Choosing a carburetor for an open class without limits?


Not sure where animal came in . My understanding was a clone type engine .
still high compression and advanced timing is hard on rod bearings .
The OP's stock compression ratio (8.89:1) should not damage the bearings. There are thousands of stock engines run on gas everyday and, as mentioned in another forum here (L206), some last 9 seasons on the stock components. I agree that the timing is fairly high. The prolong over rev beat the piston to death and I am sure the rod felt every pounding.
The Animal I mention is just for reference for a OHV motor running on gasoline.


I read in another post that you are using gasoline / petrol for your fuel?

In the other thread post, you state that your ignition timing is 30 btdc. I think that is too much. On the Briggs Animal, on gasoline, we found best timing was around 26 or 27 btdc with 87 pump octane.

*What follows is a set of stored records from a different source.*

(* ===== verification/GsmFrame.v ===== *)
(** * GSM 06.10 frames: the packing parts of [gsm/gsm_encode.c],
    [gsm_decode.c], [gsm_implode.c] and [gsm_explode.c]

    A frame of 160 samples is coded by 76 parameters, packed into 33 bytes
    behind a 4-bit magic number.  The bit positions are those of the C
    statements, byte by byte; [*c++] has become the index of the byte. *)

From S2P Require Import Prelude.

Definition GSM_MAGIC : Z := 0xD.

(** The parameter arrays. *)
Record gsm_params := {
  LARc : list Z; Nc : list Z; bc : list Z; Mc : list Z; xmaxc : list Z; xmc : list Z
}.

(** The 33 assignments [*c++ = ...], the arrays given by their elements. *)
Definition pack (LARc Nc bc Mc xmaxc xmc : Z -> Z) : list Z :=
  [u8 (((GSM_MAGIC .& 0xF) << 4) .| ((LARc 0 >> 2) .& 0xF));
   u8 (((LARc 0 .& 0x3) << 6) .| (LARc 1 .& 0x3F));
   u8 (((LARc 2 .& 0x1F) << 3) .| ((LARc 3 >> 2) .& 0x7));
   u8 (((LARc 3 .& 0x3) << 6) .| ((LARc 4 .& 0xF) << 2) .| ((LARc 5 >> 2) .& 0x3));
   u8 (((LARc 5 .& 0x3) << 6) .| ((LARc 6 .& 0x7) << 3) .| (LARc 7 .& 0x7));
   u8 (((Nc 0 .& 0x7F) << 1) .| ((bc 0 >> 1) .& 0x1));
   u8 (((bc 0 .& 0x1) << 7) .| ((Mc 0 .& 0x3) << 5) .| ((xmaxc 0 >> 1) .& 0x1F));
   u8 (((xmaxc 0 .& 0x1) << 7) .| ((xmc 0 .& 0x7) << 4) .| ((xmc 1 .& 0x7) << 1)
       .| ((xmc 2 >> 2) .& 0x1));
   u8 (((xmc 2 .& 0x3) << 6) .| ((xmc 3 .& 0x7) << 3) .| (xmc 4 .& 0x7));
   u8 (((xmc 5 .& 0x7) << 5) .| ((xmc 6 .& 0x7) << 2) .| ((xmc 7 >> 1) .& 0x3));
   u8 (((xmc 7 .& 0x1) << 7) .| ((xmc 8 .& 0x7) << 4) .| ((xmc 9 .& 0x7) << 1)
       .| ((xmc 10 >> 2) .& 0x1));
   u8 (((xmc 10 .& 0x3) << 6) .| ((xmc 11 .& 0x7) << 3) .| (xmc 12 .& 0x7));
   u8 (((Nc 1 .& 0x7F) << 1) .| ((bc 1 >> 1) .& 0x1));
   u8 (((bc 1 .& 0x1) << 7) .| ((Mc 1 .& 0x3) << 5) .| ((xmaxc 1 >> 1) .& 0x1F));
   u8 (((xmaxc 1 .& 0x1) << 7) .| ((xmc 13 .& 0x7) << 4) .| ((xmc 14 .& 0x7) << 1)
       .| ((xmc 15 >> 2) .& 0x1));
   u8 (((xmc 15 .& 0x3) << 6) .| ((xmc 16 .& 0x7) << 3) .| (xmc 17 .& 0x7));
   u8 (((xmc 18 .& 0x7) << 5) .| ((xmc 19 .& 0x7) << 2) .| ((xmc 20 >> 1) .& 0x3));
   u8 (((xmc 20 .& 0x1) << 7) .| ((xmc 21 .& 0x7) << 4) .| ((xmc 22 .& 0x7) << 1)
       .| ((xmc 23 >> 2) .& 0x1));
   u8 (((xmc 23 .& 0x3) << 6) .| ((xmc 24 .& 0x7) << 3) .| (xmc 25 .& 0x7));
   u8 (((Nc 2 .& 0x7F) << 1) .| ((bc 2 >> 1) .& 0x1));
   u8 (((bc 2 .& 0x1) << 7) .| ((Mc 2 .& 0x3) << 5) .| ((xmaxc 2 >> 1) .& 0x1F));
   u8 (((xmaxc 2 .& 0x1) << 7) .| ((xmc 26 .& 0x7) << 4) .| ((xmc 27 .& 0x7) << 1)
       .| ((xmc 28 >> 2) .& 0x1));
   u8 (((xmc 28 .& 0x3) << 6) .| ((xmc 29 .& 0x7) << 3) .| (xmc 30 .& 0x7));
   u8 (((xmc 31 .& 0x7) << 5) .| ((xmc 32 .& 0x7) << 2) .| ((xmc 33 >> 1) .& 0x3));
   u8 (((xmc 33 .& 0x1) << 7) .| ((xmc 34 .& 0x7) << 4) .| ((xmc 35 .& 0x7) << 1)
       .| ((xmc 36 >> 2) .& 0x1));
   u8 (((xmc 36 .& 0x3) << 6) .| ((xmc 37 .& 0x7) << 3) .| (xmc 38 .& 0x7));
   u8 (((Nc 3 .& 0x7F) << 1) .| ((bc 3 >> 1) .& 0x1));
   u8 (((bc 3 .& 0x1) << 7) .| ((Mc 3 .& 0x3) << 5) .| ((xmaxc 3 >> 1) .& 0x1F));
   u8 (((xmaxc 3 .& 0x1) << 7) .| ((xmc 39 .& 0x7) << 4) .| ((xmc 40 .& 0x7) << 1)
       .| ((xmc 41 >> 2) .& 0x1));
   u8 (((xmc 41 .& 0x3) << 6) .| ((xmc 42 .& 0x7) << 3) .| (xmc 43 .& 0x7));
   u8 (((xmc 44 .& 0x7) << 5) .| ((xmc 45 .& 0x7) << 2) .| ((xmc 46 >> 1) .& 0x3));
   u8 (((xmc 46 .& 0x1) << 7) .| ((xmc 47 .& 0x7) << 4) .| ((xmc 48 .& 0x7) << 1)
       .| ((xmc 49 >> 2) .& 0x1));
   u8 (((xmc 49 .& 0x3) << 6) .| ((xmc 50 .& 0x7) << 3) .| (xmc 51 .& 0x7))].
Lemma analysis_filter_words l u LARc s :
  words u -> length u = 8%nat -> words s -> length s = 160%nat ->
  let '(d, u', l') := Gsm_Short_Term_Analysis_Filter l u LARc s in
  words d /\ length d = 160%nat /\ words u' /\ length u' = 8%nat /\ l' = decode_LARs LARc l.
Proof.
  intros Hu Hlu Hs Hls. unfold Gsm_Short_Term_Analysis_Filter. cbv zeta.
  set (rp := current_coefficients (decode_LARs LARc l)).
  pose proof (four_segments_words Short_term_analysis_filtering
    (fun u => words u /\ length u = 8%nat) u rp s) as H.
  destruct (four_segments Short_term_analysis_filtering u rp s) as [d u'].
  destruct H as (? & ? & ? & ?); [|done..].
  intros m r x [Hm Hlm] Hx. pose proof (analysis_words r m x Hm Hx) as Ha.
  destruct (Short_term_analysis_filtering m r x) as [o m']. destruct Ha as (? & ? & ? & ?).
  repeat split; try done; congruence.
Qed.

Lemma synthesis_stages_words i rrp v sri :
  words v -> word sri ->
  let '(x, v') := synthesis_stages i rrp v sri in word x /\ words v' /\ length v' = length v.
Proof.
  revert v sri. induction i as [|i IH]; intros v sri Hv Hs; cbn [synthesis_stages]; [done|].
  cbv zeta. set (k := Z.of_nat i). set (x1 := GSM_SUB sri _).
  specialize (IH v.[k + 1 <- GSM_ADD v.[k] (synth_mult rrp.[k] x1)] x1).
  destruct (synthesis_stages i rrp _ x1) as [x v']. destruct IH as (? & ? & Hl).
  - apply (Forall_aset word); [done|]. apply GSM_ADD_word; [auto with cint|].
    unfold synth_mult. case_if; [unfold MAX_WORD, word; lia|apply word_s16].
  - apply GSM_SUB_word.
  - rewrite length_aset in Hl. done.
Qed.
Lemma quantizers_at LAR i :
  Forall (fun x => -26620 <= x <= 26620) LAR -> 0 <= i < 8 ->
  let c := (Quantization_and_coding LAR).[i] in
  bits_of LARc_bits.[i] c /\
  (0 < c < 2 ^ LARc_bits.[i] - 1 ->
   Z.abs ((Decoding_of_the_coded_Log_Area_Ratios (Quantization_and_coding LAR)).[i] - LAR.[i])
     <= LAR_errors.[i]).
Proof.
  intros HL Hi c. subst c.
  assert (-26620 <= LAR.[i] <= 26620) as Hx
    by (apply (aget_Forall_dflt (fun x => -26620 <= x <= 26620)); [done|unfold dflt, Default_Z; lia]).
  destruct (quantizers_within LAR.[i] Hx) as (Q0 & Q2 & Q3 & Q4 & Q5 & Q6 & Q7).
  unfold coded_within in *. cbv zeta in *.
  assert (i = 0 \/ i = 1 \/ i = 2 \/ i = 3 \/ i = 4 \/ i = 5 \/ i = 6 \/ i = 7)
    as [-> | [-> | [-> | [-> | [-> | [-> | [-> | ->]]]]]]] by lia.
  - exact (within_code 20480 0 31 (-32) 13107 411 6 _ eq_refl Q0).
  - exact (within_code 20480 0 31 (-32) 13107 411 6 _ eq_refl Q0).
  - exact (within_code 20480 2048 15 (-16) 13107 411 5 _ eq_refl Q2).
  - exact (within_code 20480 (-2560) 15 (-16) 13107 411 5 _ eq_refl Q3).
  - exact (within_code 13964 94 7 (-8) 19223 602 4 _ eq_refl Q4).
  - exact (within_code 15360 (-1792) 7 (-8) 17476 548 4 _ eq_refl Q5).
  - exact (within_code 8534 (-341) 3 (-4) 31454 984 3 _ eq_refl Q6).
  - exact (within_code 9036 (-1144) 3 (-4) 29708 930 3 _ eq_refl Q7).
Qed.
Lemma partition_loop_sound fuel blocks c :
  NoDup blocks -> closed adjacent blocks -> (length blocks <= fuel)%nat ->
  match partition_loop edges fuel blocks c with
  | Ok gs => partitioned blocks gs
  | Throw e => e = has_loops /\ has_cycle blocks
  end.
Proof.
  revert blocks c. induction fuel as [|fuel IH]; intros blocks c Hn Hcl Hfuel.
  { destruct blocks; [|simpl in *; lia]. split; [done|constructor]. }
  destruct blocks as [|b blocks']; [split; [done|constructor]|]. cbn [partition_loop].
  set (blocks := b :: blocks') in *. assert (b ∈ blocks) as Hb by constructor.
  destruct (calc_reachable_blocks_spec blocks Hcl b c Hb) as (c1 & g & -> & Hg & Hsub).
  rewrite ok_bind. cbv beta iota.
  assert (NoDup g) as Hgn by by eapply sublist_NoDup.
  assert (component g) as Hcomp by by eapply component_of.
  assert (closed adjacent g) as Hgcl.
  { intros x y Hx%Hg Hxy. apply Hg. by eapply rtc_r. }
  assert (forall x, x ∈ g -> x ∈ blocks) as Hgin by (intros x Hx; by eapply elem_of_submseteq, sublist_submseteq).
  pose proof (topological_sort_sound g c1 Hgn (closed_feeds g Hgcl)) as Hts.
  destruct (topological_sort edges g c1) as [[c2 sorted]|e]; rewrite ?ok_bind; cbv beta iota.
  2: { destruct Hts as [-> (x & Hx & Hc)]. split; [done|]. exists x. auto. }
  destruct Hts as [Hperm Hfwd].
  set (rest := base.filter (fun p => p ∉ g) blocks) in *.
  assert (g ++ rest ≡ₚ blocks) as Hrest by by apply remove_perm.
  assert (length rest < length blocks)%nat as Hlen.
  { rewrite <- Hrest, length_app. destruct g; [by destruct Hcomp|simpl; lia]. }
  specialize (IH rest c2). ospecialize (IH _ _ _).
  - by apply NoDup_filter.
  - intros x y [Hx Hxb]%list_elem_of_filter Hxy. apply list_elem_of_filter.
    split; [|by eapply Hcl]. intros Hy. apply Hx. eapply Hgcl; [exact Hy|by symmetry].
  - lia.
  - destruct (partition_loop edges fuel rest c2) as [gs|e].
    + destruct IH as [Hp Hgs]. split.
      * cbn [mjoin list_join]. etrans; [|exact Hrest]. by rewrite Hperm, Hp.
      * constructor; [|done]. split; [|done]. split.
        -- intros ->. apply Permutation_nil_l in Hperm. destruct Hcomp as [Hc _]. by apply Hc.
        -- intros x Hx y. rewrite Hperm in *. by apply Hcomp.
    + destruct IH as [-> (x & Hx & Hc)]. split; [done|]. exists x. split; [|done].
      by apply list_elem_of_filter in Hx as [_ Hx].
Qed.

(** C12. [partition] terminates on every flow graph.  If the graph has a loop it
    throws; otherwise it returns every used block exactly once, grouped into the
    connected components of the graph, each in an order that runs every block
    before the blocks it feeds. *)
Theorem partition_spec c :
  (exists gs, partition edges c = Ok gs /\ partitioned (calc_used_blocks edges) gs /\
     ~ has_cycle (calc_used_blocks edges)) \/
  (partition edges c = Throw has_loops /\ has_cycle (calc_used_blocks edges)).
Proof using Type.
  pose proof (partition_loop_sound (length (calc_used_blocks edges)) (calc_used_blocks edges) c
    (unique_vector_NoDup _) used_closed ltac:(lia)) as H.
  unfold partition. destruct (partition_loop edges _ _ c) as [gs|e].
  - left. exists gs. split_and!; [done..|]. destruct H as [Hp Hgs]. intros (b & Hb & Hc).
    rewrite <- Hp in Hb. apply list_elem_of_join in Hb as (g & Hbg & Hg).
    rewrite Forall_forall in Hgs. destruct (Hgs g Hg) as [_ Hf].
    assert (NoDup (mjoin gs)) as Hn by (rewrite Hp; apply unique_vector_NoDup).
    apply (forward_acyclic g); [|done|by exists b].
    apply list_elem_of_split in Hg as (l1 & l2 & ->). rewrite join_app in Hn.
    apply NoDup_app in Hn as (_ & _ & Hn). by apply NoDup_app in Hn as [Hn _].
  - right. destruct H as [-> H]. done.
Qed.
End Graph.

(** ** Witnesses *)

Definition join_edge (a b q : Z) : edge :=
  {| src := {| block := a; port := 0 |}; dst := {| block := b; port := q |} |}.

(** Two sources 1 and 2, an adder 4 and a filter 3 behind the second source. *)
Definition two_sources : list edge := [join_edge 1 4 0; join_edge 2 3 0; join_edge 3 4 1].

Lemma two_sources_closed : closed (feeds two_sources) [1; 2; 3; 4].
Proof.
  intros a b _ (e & He & <- & <-). unfold two_sources in He.
  repeat (apply elem_of_cons in He as [->|He]; [cbn; set_solver|]). by apply not_elem_of_nil in He.
Qed.

Lemma topological_sort_spec_witness :
  exists c l, topological_sort two_sources [1; 2; 3; 4] ∅ = Ok (c, l) /\
    topological_order two_sources [1; 2; 3; 4] l.
Proof.
  destruct (topological_sort_spec two_sources [1; 2; 3; 4] ∅) as [(c & l & H & Ho & _)|[H _]].
  - apply (bool_decide_unpack (NoDup [1; 2; 3; 4])). exact I.
  - exact two_sources_closed.
  - exists c, l. split; [exact H|exact Ho].
  - vm_compute in H. discriminate H.
Defined.

(** The sources do not all come first in the sorted vector: with two
    sources, the blocks only the second one feeds are put before the first. *)
Theorem sources_not_first : exists c,
  topological_sort two_sources (calc_used_blocks two_sources) ∅ = Ok (c, [2; 3; 1; 4]) /\
  map (source_p two_sources) [2; 3; 1; 4] = [true; false; true; false].
Proof. eexists. split; reflexivity. Qed.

add that to the engine specs and your actual (calculated) C/R is 8.89
bore 70mm, sweep volume 208 cc, head 18cc, head gasket(.010 thk) 1cc, piston dish 1cc and piston clearance (down the bore)3.4cc
From what I read between the two posts is:
you do not have "too much" compression - a 72mm flat top piston & .010 head gasket would be a nice 9.71:1. with a .020 head gasket, 9.28
you have too much ignition timing
you are running at too high of sustained RPM. The rod might take it but the piston won't (see your picture with the detached piston top ring set)
you may need slightly thicker oil -10w40
Thanks for the advice, I'm trying to find a 72mm piston. I also have 2 heads with different combustion chambers. I have to collect all the parts together and then I will understand what compression ratio is obtained. Now the motors are disassembled. We use gasoline with an octane rating of 100, which is 93-94 by US standards.